In my last post, Broken by design: systemd, I covered technical aspects of systemd outside its domain of specialization that make it a poor choice for the future of the Linux userspace's init system. Since then, it's come to my attention as a result of a thread on the glibc development list that systemd can't even get things right in its own problem domain: service supervision.

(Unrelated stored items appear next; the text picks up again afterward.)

(** C4: A CONNECT handler that runs alone ends.  It gives up on a backend only by
    closing it, once, with one retry task for it, and only if it was [Normal];
    it serves through a [Normal] backend - the one the rule names, if any - or
    ends without one for the reason [choice] states.  A connection that is
    served spawns exactly one open and records exactly one close for its
    peer on the serving backend, whether the transfer succeeds or not. *)
Theorem handle_connect_spec rules peer w :
  quiet w ->
  ends ω (handle_connect rules peer) w (connect_end (find_rule_for_peer rules peer) w).
Proof. intros Hq. eapply wp_ends; [done|]. by apply wp_handle_connect. Qed.
End Alone.
End Handle.

(** ** Witness *)

Lemma refused_prompt now : prompt never example_fs (env_refused now).
Proof.
  split; [by eexists|intros c f [= <-]; by split|by intros ? ? _ []|by intros ? _ []|by intros ? _ []|done|by intros].
Qed.

Lemma example_quiet : quiet example_world.
Proof.
  intros [|[|b]] c [= <-]; (split; [by split|]; split; [reflexivity|]; by exists example_client).
Qed.

Definition example_peer_info : PeerInfo := peer_new "example.com:443" (SocketV4 (Ipv4 127 0 0 1) 50000).

Lemma handle_connect_spec_witness :
  ends (fun _ => env_refused 0) (handle_connect None example_peer_info) example_world
    (connect_end example_peer_info example_world).
Proof.
  exact (handle_connect_spec never example_fs (fun _ => env_refused 0) (fun _ => refused_prompt 0) None
    example_peer_info example_world example_quiet).
Defined.

(** No server accepts: both backends are closed, each with one retry task. *)
Example both_refused :
  match run_to_end 100 (env_refused 0) (handle_connect None example_peer_info) example_world with
  | Some (_, w, js) => (bool_decide (backend_status w 0 = Some Closed), bool_decide (backend_status w 1 = Some Closed),
                        match js with [JRetry 0; JRetry 1] => true | _ => false end)
  | None => (false, false, false)
  end = (true, true, true).
Proof. vm_compute. reflexivity. Qed.
(* ===== verification/AsyncIo.v ===== *)
(** * Byte streams that wrap others ([lib/src/proxy.rs], [QuicBidiStream];
    [lib/src/proxy_client/stream.rs], [ProxyStream])

    [AsyncRead] and [AsyncWrite] as classes: a poll may change the stream. *)

From S2P Require Import Prelude.

Inductive poll (A : Type) := Pending | Ready (a : A).
Arguments Pending {A}.
Arguments Ready {A} a.

(** A read into a buffer with room for [n] bytes gives the bytes read. *)
Class AsyncRead (S : Type) := poll_read : nat -> S -> poll (result string string) * S.

Class AsyncWrite (S : Type) := {
  poll_write : string -> S -> poll (result string nat) * S;
  poll_flush : S -> poll (result string unit) * S;
  poll_shutdown : S -> poll (result string unit) * S;
}.

(** hyper's [Connected], of which the program sets whether the stream goes
    through a proxy. *)
Record Connected := { is_proxied : bool; alpn_h2 : bool }.
Definition set_proxy (b : bool) (c : Connected) : Connected := {| is_proxied := b; alpn_h2 := alpn_h2 c |}.
Class Connection (S : Type) := connected : S -> Connected.

(** ** [QuicBidiStream] *)

Record QuicBidiStream (Send Recv : Type) := { send : Send; recv : Recv }.
Arguments Build_QuicBidiStream {Send Recv} send recv.
Arguments send {Send Recv} q.
Arguments recv {Send Recv} q.

Section Quic.
Context {Send Recv : Type} `{W : AsyncWrite Send} `{R : AsyncRead Recv}.

(** A poll of one half. *)
Definition on_send {A} (f : Send -> A * Send) (q : QuicBidiStream Send Recv) : A * QuicBidiStream Send Recv :=
  let '(a, s) := f (send q) in (a, {| send := s; recv := recv q |}).
Definition on_recv {A} (f : Recv -> A * Recv) (q : QuicBidiStream Send Recv) : A * QuicBidiStream Send Recv :=
  let '(a, r) := f (recv q) in (a, {| send := send q; recv := r |}).

#[export] Instance quic_write : AsyncWrite (QuicBidiStream Send Recv) := {|
  poll_write := fun buf => on_send (poll_write buf);
  poll_flush := on_send poll_flush;
  poll_shutdown := on_send poll_shutdown;
|}.

#[export] Instance quic_read : AsyncRead (QuicBidiStream Send Recv) := fun n => on_recv (poll_read n).

(** The two directions of a stream do not disturb each other: a read and a
    write commute, which [copy_bidirectional] relies on. *)
Theorem quic_directions_independent buf n (q : QuicBidiStream Send Recv) :
  let '(rw, q1) := poll_write buf q in
  let '(rr, q2) := poll_read n q1 in
  let '(rr', q1') := poll_read n q in
  let '(rw', q2') := poll_write buf q1' in
  rw = rw' /\ rr = rr' /\ q2 = q2'.
Proof.
  destruct q as [s r]. cbn. unfold poll_read, quic_read, on_send, on_recv, poll_read. cbn.
  destruct (poll_write buf s) as [a s'] eqn:E1. destruct (R n r) as [b r'] eqn:E2. cbn. rewrite E2, E1. done.
Qed.

(** Shutting the stream down ends the sending half only. *)
Lemma quic_shutdown_recv (q : QuicBidiStream Send Recv) : recv (poll_shutdown q).2 = recv q.
Proof. cbn. unfold on_send. by destruct (poll_shutdown (send q)). Qed.
End Quic.

(** ** [ProxyStream] *)

Record ProxyStream (R : Type) := { proxied : R }.
Arguments Build_ProxyStream {R} proxied.
Arguments proxied {R} p.

Section Proxied.
Context {S : Type} `{R : AsyncRead S} `{W : AsyncWrite S} `{C : Connection S}.

Definition on_inner {A} (f : S -> A * S) (p : ProxyStream S) : A * ProxyStream S :=
  let '(a, s) := f (proxied p) in (a, {| proxied := s |}).

#[export] Instance proxied_read : AsyncRead (ProxyStream S) := fun n => on_inner (poll_read n).

#[export] Instance proxied_write : AsyncWrite (ProxyStream S) := {|
  poll_write := fun buf => on_inner (poll_write buf);
  poll_flush := on_inner poll_flush;
  poll_shutdown := on_inner poll_shutdown;
|}.

(** [self.0.connected().proxy(true)]: hyper then sends requests in absolute
    form. *)
#[export] Instance proxied_connected : Connection (ProxyStream S) := fun p => set_proxy true (connected (proxied p)).
End Proxied.

(** ** Reading and writing everything *)

(** The bytes a sequence of reads gives, in order. *)
Fixpoint read_all {S} `{AsyncRead S} (ns : list nat) (s : S) : list (poll (result string string)) * S :=
  match ns with
  | [] => ([], s)
  | n :: ns => let '(a, s) := poll_read n s in let '(rest, s) := read_all ns s in (a :: rest, s)
  end.

(** A wrapped stream reads as the stream itself. *)
Lemma proxied_read_all {S} `{AsyncRead S} ns (s : S) :
  read_all ns {| proxied := s |} = ((read_all ns s).1, {| proxied := (read_all ns s).2 |}).
Proof.
  revert s; induction ns as [|n ns IH]; intros s; [done|]. cbn. unfold poll_read, proxied_read at 1, on_inner at 1, poll_read.
  cbn. destruct (H n s) as [a s']. rewrite IH. by destruct (read_all ns s').
Qed.
(** C27: At most [max_concurrent_tasks] TCP connections are served at a time and at
    most one more is accepted and waits; a waiting connection is served as soon
    as one of them ends, and a permit that is taken is always given back. *)
Theorem semaphore_bound max s :
  h2_reachable max s ->
  (l_active s <= max)%nat /\ (l_permits s + l_active s = max)%nat /\
  (l_waiting s = true -> (l_active s < max)%nat ->
     exists s', h2_step Acquire s = Some s' /\ l_active s' = S (l_active s)) /\
  ((0 < l_active s)%nat -> exists s', h2_step Finish s = Some s' /\ l_permits s' = S (l_permits s)).
Proof.
  intros Hr. assert (Hinv : h2_inv max s).
  { induction Hr as [s Hs|s ev s' Hr IH Hs]; [|by eapply h2_step_inv].
    unfold h2_start in Hs. destruct (bool_decide _); [|done]. injection Hs as <-. by split. }
  destruct Hinv as [H1 H2]. destruct s as [p w a e]; cbn in *. split; [lia|]. split; [done|]. split.
  - intros -> Ha. destruct p; [lia|]. by eexists.
  - intros Ha. destruct a; [lia|]. by eexists.
Qed.

(** Every stream accepted before the connection ends gets a task, in order, and
    none after; closing the connection by the application is no error. *)
Theorem quic_streams_served {S} (accepts : list (AcceptBi S)) :
  exists spawned rest, accepts = (BiStream <$> spawned) ++ rest /\ quic_accept_loop accepts =
    (spawned, match rest with
              | [] => None
              | ApplicationClosed :: _ => Some (Ok tt)
              | ConnectionError e :: _ => Some (Err e)
              | BiStream _ :: _ => None
              end) /\
    match rest with BiStream _ :: _ => False | _ => True end.
Proof.
  induction accepts as [|[s| |e] accepts IH]; cbn.
  - by exists [], [].
  - destruct IH as (spawned & rest & -> & E & Hr). rewrite E. by exists (s :: spawned), rest.
  - by exists [], (ApplicationClosed :: accepts).
  - by exists [], (ConnectionError e :: accepts).
Qed.

(** With 0-RTT a connection is served at once when early data is accepted and
    after its handshake otherwise; a failed handshake ends only its own task. *)
Theorem quic_connections_served {Conn} use_0rtt (conns : list (Connecting Conn)) rest :
  match rest with Some _ :: _ => False | _ => True end ->
  quic_listen use_0rtt ((Some <$> conns) ++ rest) =
    (omap (fun c => match (if use_0rtt then c_into_0rtt c else None), c_await c with
                    | Some conn, _ => Some conn
                    | None, Ok conn => Some conn
                    | None, Err _ => None
                    end) conns,
     match rest with None :: _ => Some (Ok tt) | _ => None end).
Proof.
  intros Hr. induction conns as [|c conns IH]; cbn.
  - by destruct rest as [|[]].
  - rewrite IH. unfold quic_handshake. by destruct use_0rtt, (c_into_0rtt c), (c_await c).
Qed.

(** ** Witnesses *)

Definition example_server_file : ServerFileConfig := {|
  sf_log_level := "INFO"; sf_listen_address := "0.0.0.0:8443"; sf_auth_key := "key.pem";
  sf_auth_cert := "cert.pem"; sf_client_ca := Some "ca.pem"; sf_max_concurrent_tasks := 32;
  sf_quic := Some true; sf_use_0rtt := None;
|}.

Definition server_fs : FileSystem := fun f => if String.eqb f "config.toml" then Some "config" else example_fs f.

Definition example_server_opts : ServerCmd :=
  {| so_listen_address := None; so_auth := None; so_config := "config.toml" |}.

Definition example_server : result string (@ServerState string) :=
  server_config_new (fun _ => Ok example_server_file) "ERROR" Some (fun l => l) (fun _ => None) server_fs
    example_server_opts.

Lemma server_config_new_spec_witness :
  match example_server with
  | Ok cfg => sc_listen_address cfg = SocketV4 (Ipv4 0 0 0 0) 8443 /\ sc_use_0rtt cfg = true /\
      match sc_quic_config cfg with
      | Some q => client_verifier q = client_verifier (sc_acceptor cfg) /\ server_alpn q = ["h3"]
      | None => False
      end
  | Err _ => False
  end.
Proof.
  assert (C : match example_server with Ok cfg => match sc_quic_config cfg with Some _ => true | None => false end | _ => false end = true)
    by (vm_compute; reflexivity).
  destruct example_server as [cfg|] eqn:E; [|discriminate C].
  destruct (server_config_new_spec _ _ _ _ _ server_fs example_server_opts cfg E)
    as (fc & H2 & H3 & _ & _ & H4 & H5).
  injection H2 as <-. injection H3 as <-. split; [reflexivity|]. split; [exact H4|].
  destruct (sc_quic_config cfg) as [q|]; [|discriminate C]. destruct H5 as (_ & H5 & _ & _ & H6 & _).
  split; [exact H5|exact H6].
Defined.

Per the manual, systemd has the following 6 "types" that can be used in a service file to control how systemd will supervise the service (daemon):
simple
- manages the lifetime of the daemon via the pid, and
depends on the daemon not forking so that it's a direct child
process. This roughly corresponds to the correct supervision
practices of other systems like runit, s6, etc. The service is
considered activated immediately.
forking
- assumes the original process invoked to start the daemon
will exit once the daemon is successfully initialized, and not
earlier. Requires a pid file and is subject to all the traditional
flaws of pid files (but systemd can mitigate them somewhat by being
the process that inherits orphans).
oneshot
- used for non-daemon "services" that run without forking
and exit when finished; systemd waits for them to exit before
considering them activated.
dbus
- like simple
, but systemd does not consider the service
activated until it acquires a name on D-Bus.
notify
- like simple
, but systemd does not consider the service
activated until it makes a call to the C function
sd_notify
,
part of the systemd library.
idle
- like simple
but defers running the service until other
jobs have finished; a hack to avoid interleaved spam on the console.
The whole idea of systemd's service supervision and activation system is built on being able to start services asynchronously as soon as their dependencies are met (and no sooner). However, none of the above choices actually make it possible to do this with a daemon that was not written specifically to interact with systemd!
In the case of simple
, there is no way for systemd to determine when
the daemon is actually active and providing the service that
subsequent services may depend on. If using "socket activation" (a
feature by which systemd allocates the sockets a daemon will listen on
and passes them to the daemon to use), this may not matter. However,
most daemons not written for systemd are not able to accept
preexisting sockets, and even if they can, this might preclude some of
their functionality.
In the case of forking
, systemd assumes that, after the original
process exits, the forked daemon is already initialized and ready to
provide its service. Not only is this unlikely to be true; attempting
to make it true is likely to lead to buggy daemon code. If you're
going to fork
in a daemon, doing so needs to be one of the first
things your program does; otherwise, if anything you do (e.g. calling
third-party library code) creates additional threads, a subsequent
fork
puts the child in an async-signal context and the child
basically cannot do anything but execve
or _exit
without invoking
undefined behavior. So it's almost certainly wrong to write a daemon
that forks at the last step after setting itself up successfully. You
could instead fork right away but use a synchronization primitive to
prevent the parent from exiting before the child signals it to do so;
however, I have not seen this done in practice. And no matter what you
do, if your daemon forks, you're subject to all the race issues of
using pid files.
The remaining nontrivial options are dbus
and notify
; both of
these depend on daemons being written as part of the
Freedesktop.org/systemd library framework. There is no documented,
stable way for a daemon to use either of these options without linking
to D-Bus's library and/or systemd's library (and thereby, for binary
packages, pulling in a dependency on these packages even if the user
is not using them). Furthermore, there are issues of accessing the
notification channel. If the daemon has to sandbox itself (e.g.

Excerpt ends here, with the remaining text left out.